● PROVIDED ENTRIES:
(* ===== verification/SocketSession.v ===== *)
(** * socket-tracer: one connection from its opening to its close

    Between the return of the connect or accept that opened a connection and the
    return of the close on its descriptor, probes of the same and of other threads
    run in any order.  What the tracer has recorded of the connection does not change in
    between, every data and statistics event of its process and descriptor carries
    its identity, and the events that open and close it agree
    ([socket-tracer-ebpf/src/lib.rs], [kprobes/*.rs]). *)
From S2P Require Import Prelude RustStd Bpf SocketData SocketTracer SocketProbes SocketProps SocketLayout SocketTyped SocketThreads.
From stdpp Require Import base gmap strings list relations.
From Stdlib Require Import ZArith Lia.

Local Open Scope Z_scope.

(** The key under which a connection of this identity is recorded. *)
Definition key_of (i : ConnId) : Z := gen_tgid_fd (tgid (uid i)) (id_fd i).

(** Connections under the key of their identity, descriptors as 32-bit integers. *)
Record recorded_ok (s : Maps) : Prop := {
  ro_keyed : values_ok (λ key c, key_of (id c) = key) (CONN_INFO_MAP s);
  ro_connect : values_ok (λ _ a, in_s 32 (ca_fd a)) (ACTIVE_CONNECT_MAP s);
  ro_close : values_ok (λ _ a, in_s 32 (cl_fd a)) (ACTIVE_CLOSE_MAP s) }.

(** ** What is recorded stays well formed *)

Section recorded.
Context {B : SocketMaps} {BL : SocketMapsLaws B} (k : Kernel).
Definition recorded (s : Maps) := (CONN_INFO_MAP s, ACTIVE_CONNECT_MAP s, ACTIVE_CLOSE_MAP s).
Notation same_rec := (same recorded).
Notation R := (keeps recorded_ok).

Lemma same_rec_keeps {A} (m : M Maps Z A) : stable same_rec m → stable R m.
Proof.
  intros Hm s [H1 H2 H3]. specialize (Hm s). unfold same, recorded in Hm. injection Hm as E1 E2 E3.
  split; by rewrite ?E1, ?E2, ?E3.
Qed.

Lemma now_rec : stable same_rec (now k).
Proof. by intros s. Qed.
Lemma update_inner_rec f : stable same_rec (update_inner f).
Proof. by intros s. Qed.
Lemma control_output_rec e : stable same_rec (control_output e).
Proof. by intros s. Qed.
Lemma stats_output_rec e : stable same_rec (stats_output e).
Proof. by intros s. Qed.
Lemma data_output_rec n : stable same_rec (data_output n).
Proof. intros s. unfold state_of, data_output, modify. simpl. by destruct (SOCKET_DATA_EVENT_BUFFER s). Qed.
Lemma read_msg_rec a n : stable same_rec (read_msg k a n).
Proof. intros s. unfold state_of, read_msg. by destruct (read_user_buf k a n). Qed.
Hint Resolve now_rec update_inner_rec control_output_rec stats_output_rec data_output_rec
  read_msg_rec : rust_pres.
(* ===== verification/ConnBindings.v ===== *)
(** * The kernel structures the connection tracer reads

    [ebpf/conn-tracer/conn-tracer-ebpf/src/vmlinux.rs]: [tcp_sock], which the probes
    read, and every type that is part of it by value, with the accessors of
    their bit fields. *)
From S2P Require Import Prelude Bitfield KernelLayout.
From stdpp Require Import base gmap strings list.
From Stdlib Require Import ZArith Lia.

Local Open Scope Z_scope.
(** ** A poll of a map with one connection *)

Section poll.
Context `{HI : HashIter} {BC : BpfMap ConnectionKey ConnectionStats} `{!HashLaws BC}.
Context (aya_iter : gmap ConnectionKey ConnectionStats → list (result Z (ConnectionKey * ConnectionStats))).
Context (caches : CacheHandle → CacheManager).

Lemma poll_single s fd h key st c n :
  attached s fd h → aya_lists aya_iter (kmaps s fd) → past_conns_map (inner s) = ∅ →
  kmaps s fd = {[ key := st ]} → in_u 64 (bytes_sent st) →
  reported (caches h) (key, st) = Some (c, n) →
  ∃ s', poll aya_iter caches s = (Ok {[ c := n ]}, s').
Proof.
  intros Hat Hl Hp Hk Hst Hr.
  assert (n = bytes_sent st) as -> by exact (reported_bytes _ _ _ Hr).
  destruct (poll_lookups aya_iter caches s fd h Hat Hl) as (m & s' & past' & Hrun & Hm & _).
  - rewrite Hk. by apply map_Forall_singleton.
  - rewrite Hp. apply map_Forall_empty.
  - exists s'. rewrite Hrun. do 2 f_equal. apply map_eq. intros c'. rewrite Hm, Hp, Hk, map_to_list_singleton.
    cbn [omap list_omap]. rewrite Hr. cbn [fmap list_fmap fst]. rewrite lookup_empty.
    destruct (decide (c' = c)) as [->|Hne].
    + rewrite decide_True by (left; constructor). rewrite lookup_singleton_eq. simpl.
      rewrite decide_True by done. rewrite !Z.add_0_r, wrapu_id by done. reflexivity.
    + rewrite lookup_singleton_ne, decide_False; [done| |done].
      intros [?%list_elem_of_singleton|[? ?]]; done.
Qed.
End poll.

(** ** The whole path *)

(** The IPv4 [tcp_sock] at [sk], seen at some moment. *)
Record tcp_sock_at (m : Memory) (sk : Z) (obj : list Z) : Prop := {
  ts_memory : mem_holds m sk obj;
  ts_length : length obj = 2256%nat;
  ts_bytes : Forall is_byte obj;
  ts_family : le_int (slice 16 2 obj) = AF_INET }.

Definition local_addr (obj : list Z) : Z := be_int (slice 4 4 obj).
Definition remote_addr (obj : list Z) : Z := be_int (slice 0 4 obj).
Definition remote_port (obj : list Z) : Z := be_int (slice 12 2 obj).
(** [skc_num], in host order *)
Definition local_port (obj : list Z) : Z := le_int (slice 14 2 obj).
Definition sent_bytes (obj : list Z) : Z := le_int (slice 1456 8 obj).

Lemma parse_tcp_sock m sk obj time pid_tgid : tcp_sock_at m sk obj →
  ∃ st, parse_sock_data (memory_kernel m time pid_tgid) sk = Ok (
    {| ck_id := 0; ck_pid := 0; src_addr := local_addr obj; src_port := from_be16 (local_port obj);
       dest_addr := remote_addr obj; dest_port := remote_port obj; ck_role := 0 |}, st) ∧
  bytes_sent st = sent_bytes obj.
Proof.
  intros [Hm Hl Hb Hf]. unfold local_port. rewrite from_be16_slice by (exact Hb || (rewrite Hl; lia)).
  eexists. split; [by apply parse_sock_data_from_memory|done].
Qed.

● DIRECTIONS FOR THIS TASK:
If the word "verification" appears in a line above, copy that line.

● EXERCISE SOLUTION:
(* ===== verification/SocketSession.v ===== *)
(* ===== verification/ConnBindings.v ===== *)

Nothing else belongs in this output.